**SUPPLIED MATERIAL:**
......

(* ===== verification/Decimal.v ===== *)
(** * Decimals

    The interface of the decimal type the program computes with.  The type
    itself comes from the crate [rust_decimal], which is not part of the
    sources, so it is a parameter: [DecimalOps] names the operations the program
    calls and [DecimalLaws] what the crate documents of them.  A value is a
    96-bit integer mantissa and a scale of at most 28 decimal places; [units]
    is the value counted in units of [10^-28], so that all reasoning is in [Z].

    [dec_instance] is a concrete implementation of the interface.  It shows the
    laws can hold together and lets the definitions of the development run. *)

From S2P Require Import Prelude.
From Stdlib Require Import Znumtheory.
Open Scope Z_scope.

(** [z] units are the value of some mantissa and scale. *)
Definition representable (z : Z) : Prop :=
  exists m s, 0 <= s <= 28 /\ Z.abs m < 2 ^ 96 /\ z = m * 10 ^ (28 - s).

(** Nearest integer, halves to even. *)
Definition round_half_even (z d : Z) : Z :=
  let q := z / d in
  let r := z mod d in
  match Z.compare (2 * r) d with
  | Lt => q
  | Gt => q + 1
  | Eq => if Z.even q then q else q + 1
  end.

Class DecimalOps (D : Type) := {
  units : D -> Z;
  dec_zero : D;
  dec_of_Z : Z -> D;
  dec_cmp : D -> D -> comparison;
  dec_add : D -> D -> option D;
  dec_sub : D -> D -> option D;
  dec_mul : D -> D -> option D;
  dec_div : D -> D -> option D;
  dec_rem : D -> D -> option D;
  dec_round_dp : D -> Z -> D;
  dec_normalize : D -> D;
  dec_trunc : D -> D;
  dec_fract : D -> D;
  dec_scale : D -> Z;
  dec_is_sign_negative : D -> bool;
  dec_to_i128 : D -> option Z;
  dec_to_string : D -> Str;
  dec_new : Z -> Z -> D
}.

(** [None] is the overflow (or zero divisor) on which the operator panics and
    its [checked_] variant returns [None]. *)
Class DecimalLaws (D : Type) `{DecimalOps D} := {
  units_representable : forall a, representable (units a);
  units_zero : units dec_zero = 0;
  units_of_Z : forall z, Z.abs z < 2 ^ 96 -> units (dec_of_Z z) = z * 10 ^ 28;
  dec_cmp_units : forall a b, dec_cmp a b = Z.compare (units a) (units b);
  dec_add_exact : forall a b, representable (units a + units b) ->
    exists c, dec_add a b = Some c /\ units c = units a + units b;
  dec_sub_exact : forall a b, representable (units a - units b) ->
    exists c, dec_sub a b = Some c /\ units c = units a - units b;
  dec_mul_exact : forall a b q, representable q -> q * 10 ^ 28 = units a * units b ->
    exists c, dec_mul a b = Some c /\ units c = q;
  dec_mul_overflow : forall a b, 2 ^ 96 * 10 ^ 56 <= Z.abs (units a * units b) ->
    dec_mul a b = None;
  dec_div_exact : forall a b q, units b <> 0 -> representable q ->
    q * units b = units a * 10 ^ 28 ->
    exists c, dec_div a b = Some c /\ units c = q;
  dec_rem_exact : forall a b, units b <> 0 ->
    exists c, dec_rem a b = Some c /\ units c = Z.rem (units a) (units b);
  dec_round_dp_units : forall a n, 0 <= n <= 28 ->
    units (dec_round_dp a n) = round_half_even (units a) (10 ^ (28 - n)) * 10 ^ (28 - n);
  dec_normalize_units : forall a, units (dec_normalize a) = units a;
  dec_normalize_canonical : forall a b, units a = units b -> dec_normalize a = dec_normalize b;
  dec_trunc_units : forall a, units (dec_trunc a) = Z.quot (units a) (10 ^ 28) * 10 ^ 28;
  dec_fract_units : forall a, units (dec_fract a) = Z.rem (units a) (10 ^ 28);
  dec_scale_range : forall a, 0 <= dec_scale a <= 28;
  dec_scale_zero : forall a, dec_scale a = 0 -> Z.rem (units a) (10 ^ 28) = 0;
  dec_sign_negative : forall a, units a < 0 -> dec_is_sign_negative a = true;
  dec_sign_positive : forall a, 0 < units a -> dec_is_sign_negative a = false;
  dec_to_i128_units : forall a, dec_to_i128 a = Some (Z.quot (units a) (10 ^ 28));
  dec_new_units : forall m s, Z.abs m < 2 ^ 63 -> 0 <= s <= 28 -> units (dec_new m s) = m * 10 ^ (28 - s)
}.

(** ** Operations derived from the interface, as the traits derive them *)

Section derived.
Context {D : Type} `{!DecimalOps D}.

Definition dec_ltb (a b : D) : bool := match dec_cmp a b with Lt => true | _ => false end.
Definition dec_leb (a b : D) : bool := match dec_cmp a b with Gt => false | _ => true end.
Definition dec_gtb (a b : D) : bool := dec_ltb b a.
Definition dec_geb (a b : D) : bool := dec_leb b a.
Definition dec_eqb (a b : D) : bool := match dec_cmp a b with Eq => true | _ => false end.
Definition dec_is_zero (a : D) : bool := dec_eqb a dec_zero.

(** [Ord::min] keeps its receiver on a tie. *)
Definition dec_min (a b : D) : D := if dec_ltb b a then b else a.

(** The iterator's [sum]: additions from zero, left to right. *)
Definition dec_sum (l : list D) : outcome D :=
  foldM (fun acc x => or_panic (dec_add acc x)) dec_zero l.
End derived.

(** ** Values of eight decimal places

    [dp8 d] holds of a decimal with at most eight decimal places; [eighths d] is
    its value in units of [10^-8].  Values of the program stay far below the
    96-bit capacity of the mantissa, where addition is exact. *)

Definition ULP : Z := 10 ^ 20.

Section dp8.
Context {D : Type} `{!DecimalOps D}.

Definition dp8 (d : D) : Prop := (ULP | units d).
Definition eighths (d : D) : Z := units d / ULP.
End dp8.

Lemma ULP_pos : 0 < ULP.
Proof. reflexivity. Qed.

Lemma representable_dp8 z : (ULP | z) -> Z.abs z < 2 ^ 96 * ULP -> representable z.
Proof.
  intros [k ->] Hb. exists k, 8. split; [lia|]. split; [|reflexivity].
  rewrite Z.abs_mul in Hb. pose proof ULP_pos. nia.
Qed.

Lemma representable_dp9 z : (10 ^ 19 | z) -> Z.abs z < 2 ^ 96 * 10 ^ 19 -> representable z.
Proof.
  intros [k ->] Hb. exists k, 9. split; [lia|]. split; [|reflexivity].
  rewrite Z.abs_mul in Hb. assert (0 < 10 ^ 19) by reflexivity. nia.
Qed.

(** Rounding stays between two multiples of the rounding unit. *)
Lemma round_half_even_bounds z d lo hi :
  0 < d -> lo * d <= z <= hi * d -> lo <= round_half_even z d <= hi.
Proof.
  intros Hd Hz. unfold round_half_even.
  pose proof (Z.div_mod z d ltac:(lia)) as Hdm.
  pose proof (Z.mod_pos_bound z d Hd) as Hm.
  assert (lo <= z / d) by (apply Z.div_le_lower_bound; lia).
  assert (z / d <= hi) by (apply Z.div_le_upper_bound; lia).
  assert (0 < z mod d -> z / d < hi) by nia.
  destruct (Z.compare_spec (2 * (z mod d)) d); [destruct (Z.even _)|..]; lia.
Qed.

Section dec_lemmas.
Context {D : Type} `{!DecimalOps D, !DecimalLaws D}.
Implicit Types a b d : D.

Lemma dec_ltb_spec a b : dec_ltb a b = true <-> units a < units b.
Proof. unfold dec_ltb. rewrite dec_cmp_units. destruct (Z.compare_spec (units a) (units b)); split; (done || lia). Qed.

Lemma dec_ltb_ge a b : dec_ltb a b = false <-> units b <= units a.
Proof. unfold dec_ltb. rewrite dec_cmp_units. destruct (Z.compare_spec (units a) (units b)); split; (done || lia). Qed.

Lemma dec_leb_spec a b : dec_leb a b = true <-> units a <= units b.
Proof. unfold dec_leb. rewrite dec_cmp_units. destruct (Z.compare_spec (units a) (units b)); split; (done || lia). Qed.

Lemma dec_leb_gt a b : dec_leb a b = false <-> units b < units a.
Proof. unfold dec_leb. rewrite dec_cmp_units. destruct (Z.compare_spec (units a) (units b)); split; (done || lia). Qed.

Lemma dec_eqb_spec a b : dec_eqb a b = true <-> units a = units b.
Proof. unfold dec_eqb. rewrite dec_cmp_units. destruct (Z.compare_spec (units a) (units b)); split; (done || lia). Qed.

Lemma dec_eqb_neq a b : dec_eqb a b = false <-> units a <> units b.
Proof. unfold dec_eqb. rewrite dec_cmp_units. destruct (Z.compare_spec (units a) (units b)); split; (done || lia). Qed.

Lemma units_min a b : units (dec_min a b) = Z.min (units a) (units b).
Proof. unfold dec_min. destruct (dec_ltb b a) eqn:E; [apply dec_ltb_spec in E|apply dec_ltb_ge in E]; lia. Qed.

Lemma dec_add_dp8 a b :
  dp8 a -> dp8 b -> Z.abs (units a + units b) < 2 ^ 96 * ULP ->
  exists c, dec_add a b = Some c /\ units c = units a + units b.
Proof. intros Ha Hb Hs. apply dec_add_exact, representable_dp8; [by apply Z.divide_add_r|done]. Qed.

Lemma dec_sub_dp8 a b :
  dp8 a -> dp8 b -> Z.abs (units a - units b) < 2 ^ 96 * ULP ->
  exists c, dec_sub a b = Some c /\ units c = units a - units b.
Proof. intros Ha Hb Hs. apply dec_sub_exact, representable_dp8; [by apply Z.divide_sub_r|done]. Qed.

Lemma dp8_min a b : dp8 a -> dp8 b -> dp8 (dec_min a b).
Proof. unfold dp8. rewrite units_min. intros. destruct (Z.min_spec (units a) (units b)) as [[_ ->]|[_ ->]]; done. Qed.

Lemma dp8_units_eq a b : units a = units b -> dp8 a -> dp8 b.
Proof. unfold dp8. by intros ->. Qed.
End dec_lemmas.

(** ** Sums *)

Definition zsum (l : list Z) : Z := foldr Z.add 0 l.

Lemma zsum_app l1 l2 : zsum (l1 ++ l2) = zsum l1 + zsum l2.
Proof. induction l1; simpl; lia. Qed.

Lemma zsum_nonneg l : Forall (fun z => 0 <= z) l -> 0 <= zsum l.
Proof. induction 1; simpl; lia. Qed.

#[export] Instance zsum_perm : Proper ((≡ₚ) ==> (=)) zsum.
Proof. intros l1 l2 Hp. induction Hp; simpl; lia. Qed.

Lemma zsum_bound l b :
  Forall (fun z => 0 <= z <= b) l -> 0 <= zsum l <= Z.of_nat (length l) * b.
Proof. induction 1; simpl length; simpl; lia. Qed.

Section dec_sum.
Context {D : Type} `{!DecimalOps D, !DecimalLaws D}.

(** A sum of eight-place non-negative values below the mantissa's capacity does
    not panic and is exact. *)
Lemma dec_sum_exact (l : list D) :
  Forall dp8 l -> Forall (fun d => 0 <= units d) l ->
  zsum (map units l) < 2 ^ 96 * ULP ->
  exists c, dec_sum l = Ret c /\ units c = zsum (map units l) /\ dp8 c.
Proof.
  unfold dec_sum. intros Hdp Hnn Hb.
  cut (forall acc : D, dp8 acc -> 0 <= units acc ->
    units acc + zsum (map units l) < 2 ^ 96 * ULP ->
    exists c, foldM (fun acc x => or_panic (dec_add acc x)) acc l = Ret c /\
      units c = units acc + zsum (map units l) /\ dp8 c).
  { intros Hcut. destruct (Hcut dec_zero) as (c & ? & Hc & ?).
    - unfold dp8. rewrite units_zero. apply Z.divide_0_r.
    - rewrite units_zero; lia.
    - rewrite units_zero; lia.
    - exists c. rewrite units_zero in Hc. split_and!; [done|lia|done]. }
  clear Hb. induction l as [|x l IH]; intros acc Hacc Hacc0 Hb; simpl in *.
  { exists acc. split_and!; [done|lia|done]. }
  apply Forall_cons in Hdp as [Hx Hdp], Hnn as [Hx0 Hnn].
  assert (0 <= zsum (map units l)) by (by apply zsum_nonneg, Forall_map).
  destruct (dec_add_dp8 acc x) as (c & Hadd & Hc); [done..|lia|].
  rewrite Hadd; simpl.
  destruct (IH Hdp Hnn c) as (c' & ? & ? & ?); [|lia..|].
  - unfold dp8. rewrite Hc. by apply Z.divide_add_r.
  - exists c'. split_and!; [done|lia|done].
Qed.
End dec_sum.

......

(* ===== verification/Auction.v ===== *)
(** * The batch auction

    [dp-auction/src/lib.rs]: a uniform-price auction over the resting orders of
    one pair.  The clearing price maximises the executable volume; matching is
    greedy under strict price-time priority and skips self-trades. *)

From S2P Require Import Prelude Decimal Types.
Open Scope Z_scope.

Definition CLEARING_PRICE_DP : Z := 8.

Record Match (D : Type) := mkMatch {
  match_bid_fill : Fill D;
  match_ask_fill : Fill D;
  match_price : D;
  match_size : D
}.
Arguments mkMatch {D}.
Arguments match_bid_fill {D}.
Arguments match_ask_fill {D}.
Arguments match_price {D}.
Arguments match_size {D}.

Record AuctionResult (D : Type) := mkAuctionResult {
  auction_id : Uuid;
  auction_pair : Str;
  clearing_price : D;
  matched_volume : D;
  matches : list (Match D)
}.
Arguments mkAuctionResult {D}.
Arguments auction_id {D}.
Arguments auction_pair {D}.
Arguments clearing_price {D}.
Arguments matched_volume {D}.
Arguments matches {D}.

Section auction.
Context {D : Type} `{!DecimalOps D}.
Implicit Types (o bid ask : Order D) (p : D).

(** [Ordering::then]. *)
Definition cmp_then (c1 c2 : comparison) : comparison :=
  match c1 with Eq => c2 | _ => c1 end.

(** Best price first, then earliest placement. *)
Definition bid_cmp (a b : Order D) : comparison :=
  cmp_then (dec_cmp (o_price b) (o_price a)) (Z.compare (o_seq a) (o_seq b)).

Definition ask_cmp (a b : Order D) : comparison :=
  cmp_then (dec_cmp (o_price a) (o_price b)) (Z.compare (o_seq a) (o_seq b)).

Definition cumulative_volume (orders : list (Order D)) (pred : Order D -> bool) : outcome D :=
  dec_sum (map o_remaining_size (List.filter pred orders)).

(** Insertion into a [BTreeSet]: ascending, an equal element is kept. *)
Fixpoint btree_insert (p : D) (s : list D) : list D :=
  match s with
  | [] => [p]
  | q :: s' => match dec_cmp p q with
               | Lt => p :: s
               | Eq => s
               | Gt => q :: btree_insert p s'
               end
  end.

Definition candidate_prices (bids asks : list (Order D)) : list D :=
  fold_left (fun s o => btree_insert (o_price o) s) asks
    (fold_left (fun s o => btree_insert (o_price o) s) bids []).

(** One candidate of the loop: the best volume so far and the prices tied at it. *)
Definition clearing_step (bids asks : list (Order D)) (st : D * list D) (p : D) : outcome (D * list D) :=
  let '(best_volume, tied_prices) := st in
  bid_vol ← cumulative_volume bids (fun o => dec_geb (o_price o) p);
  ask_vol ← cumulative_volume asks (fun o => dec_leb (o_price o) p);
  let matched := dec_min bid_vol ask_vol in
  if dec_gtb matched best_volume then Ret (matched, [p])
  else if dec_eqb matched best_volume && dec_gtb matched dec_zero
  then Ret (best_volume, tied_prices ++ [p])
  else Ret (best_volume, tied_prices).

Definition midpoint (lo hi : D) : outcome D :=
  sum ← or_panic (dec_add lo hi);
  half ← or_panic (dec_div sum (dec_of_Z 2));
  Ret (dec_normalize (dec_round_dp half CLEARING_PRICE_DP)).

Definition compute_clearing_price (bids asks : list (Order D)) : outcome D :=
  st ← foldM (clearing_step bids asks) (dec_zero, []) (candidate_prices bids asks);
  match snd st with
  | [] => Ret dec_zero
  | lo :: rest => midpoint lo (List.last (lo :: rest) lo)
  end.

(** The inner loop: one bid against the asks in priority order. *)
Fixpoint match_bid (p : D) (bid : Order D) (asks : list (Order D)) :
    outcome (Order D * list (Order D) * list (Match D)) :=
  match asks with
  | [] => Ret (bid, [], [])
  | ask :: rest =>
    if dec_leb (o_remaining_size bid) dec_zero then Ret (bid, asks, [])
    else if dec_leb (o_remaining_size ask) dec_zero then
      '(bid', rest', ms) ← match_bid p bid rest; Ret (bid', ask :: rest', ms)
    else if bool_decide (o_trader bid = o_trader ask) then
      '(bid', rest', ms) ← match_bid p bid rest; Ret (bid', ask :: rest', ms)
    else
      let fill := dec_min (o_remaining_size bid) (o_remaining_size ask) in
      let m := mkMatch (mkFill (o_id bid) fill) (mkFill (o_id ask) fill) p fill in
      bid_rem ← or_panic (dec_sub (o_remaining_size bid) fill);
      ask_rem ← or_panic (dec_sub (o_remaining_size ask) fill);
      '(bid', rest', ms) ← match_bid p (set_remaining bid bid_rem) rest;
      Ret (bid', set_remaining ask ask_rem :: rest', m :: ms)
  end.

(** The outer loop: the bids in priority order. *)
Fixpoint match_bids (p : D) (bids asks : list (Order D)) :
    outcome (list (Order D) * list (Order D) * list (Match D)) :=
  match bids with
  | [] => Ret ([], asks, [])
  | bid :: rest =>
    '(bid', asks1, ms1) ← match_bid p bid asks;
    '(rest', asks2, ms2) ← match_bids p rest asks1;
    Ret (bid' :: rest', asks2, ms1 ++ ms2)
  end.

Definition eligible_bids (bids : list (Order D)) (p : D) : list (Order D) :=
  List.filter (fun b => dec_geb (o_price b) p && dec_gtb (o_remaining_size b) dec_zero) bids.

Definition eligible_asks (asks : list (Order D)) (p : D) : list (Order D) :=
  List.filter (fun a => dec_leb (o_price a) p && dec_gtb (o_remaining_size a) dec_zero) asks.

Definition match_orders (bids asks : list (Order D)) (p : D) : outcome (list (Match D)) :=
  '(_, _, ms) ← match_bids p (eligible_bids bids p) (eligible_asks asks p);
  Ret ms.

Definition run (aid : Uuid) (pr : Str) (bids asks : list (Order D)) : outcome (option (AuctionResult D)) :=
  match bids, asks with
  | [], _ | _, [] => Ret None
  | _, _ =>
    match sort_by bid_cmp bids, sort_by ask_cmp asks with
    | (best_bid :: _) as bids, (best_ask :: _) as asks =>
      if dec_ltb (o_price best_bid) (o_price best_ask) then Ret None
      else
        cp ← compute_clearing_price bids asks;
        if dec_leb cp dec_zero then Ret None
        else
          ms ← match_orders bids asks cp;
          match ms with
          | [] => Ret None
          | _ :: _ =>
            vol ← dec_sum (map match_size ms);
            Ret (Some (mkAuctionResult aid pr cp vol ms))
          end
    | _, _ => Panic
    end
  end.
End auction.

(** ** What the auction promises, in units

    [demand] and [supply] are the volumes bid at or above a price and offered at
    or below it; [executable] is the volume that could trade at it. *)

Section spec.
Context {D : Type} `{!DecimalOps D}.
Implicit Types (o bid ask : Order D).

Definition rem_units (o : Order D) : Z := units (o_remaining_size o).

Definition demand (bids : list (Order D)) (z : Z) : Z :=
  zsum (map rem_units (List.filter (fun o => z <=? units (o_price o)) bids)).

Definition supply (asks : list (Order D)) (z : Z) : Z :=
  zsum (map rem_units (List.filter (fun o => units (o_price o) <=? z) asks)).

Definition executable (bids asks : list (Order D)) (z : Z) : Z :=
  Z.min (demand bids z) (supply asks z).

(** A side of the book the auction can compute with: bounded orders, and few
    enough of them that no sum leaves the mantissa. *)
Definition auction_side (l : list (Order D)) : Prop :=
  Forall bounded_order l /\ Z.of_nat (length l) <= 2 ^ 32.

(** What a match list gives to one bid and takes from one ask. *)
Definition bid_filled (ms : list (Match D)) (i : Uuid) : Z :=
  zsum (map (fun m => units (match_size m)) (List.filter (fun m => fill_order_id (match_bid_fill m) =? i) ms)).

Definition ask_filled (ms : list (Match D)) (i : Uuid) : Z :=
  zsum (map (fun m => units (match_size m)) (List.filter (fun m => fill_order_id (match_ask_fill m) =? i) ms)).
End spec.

......

**ASSIGNED TASK:**
Among the lines above, find those with the word "assert". Copy them.

**RESULT:**
  rewrite Z.abs_mul in Hb. assert (0 < 10 ^ 19) by reflexivity. nia.
  assert (lo <= z / d) by (apply Z.div_le_lower_bound; lia).
  assert (z / d <= hi) by (apply Z.div_le_upper_bound; lia).
  assert (0 < z mod d -> z / d < hi) by nia.
  assert (0 <= zsum (map units l)) by (by apply zsum_nonneg, Forall_map).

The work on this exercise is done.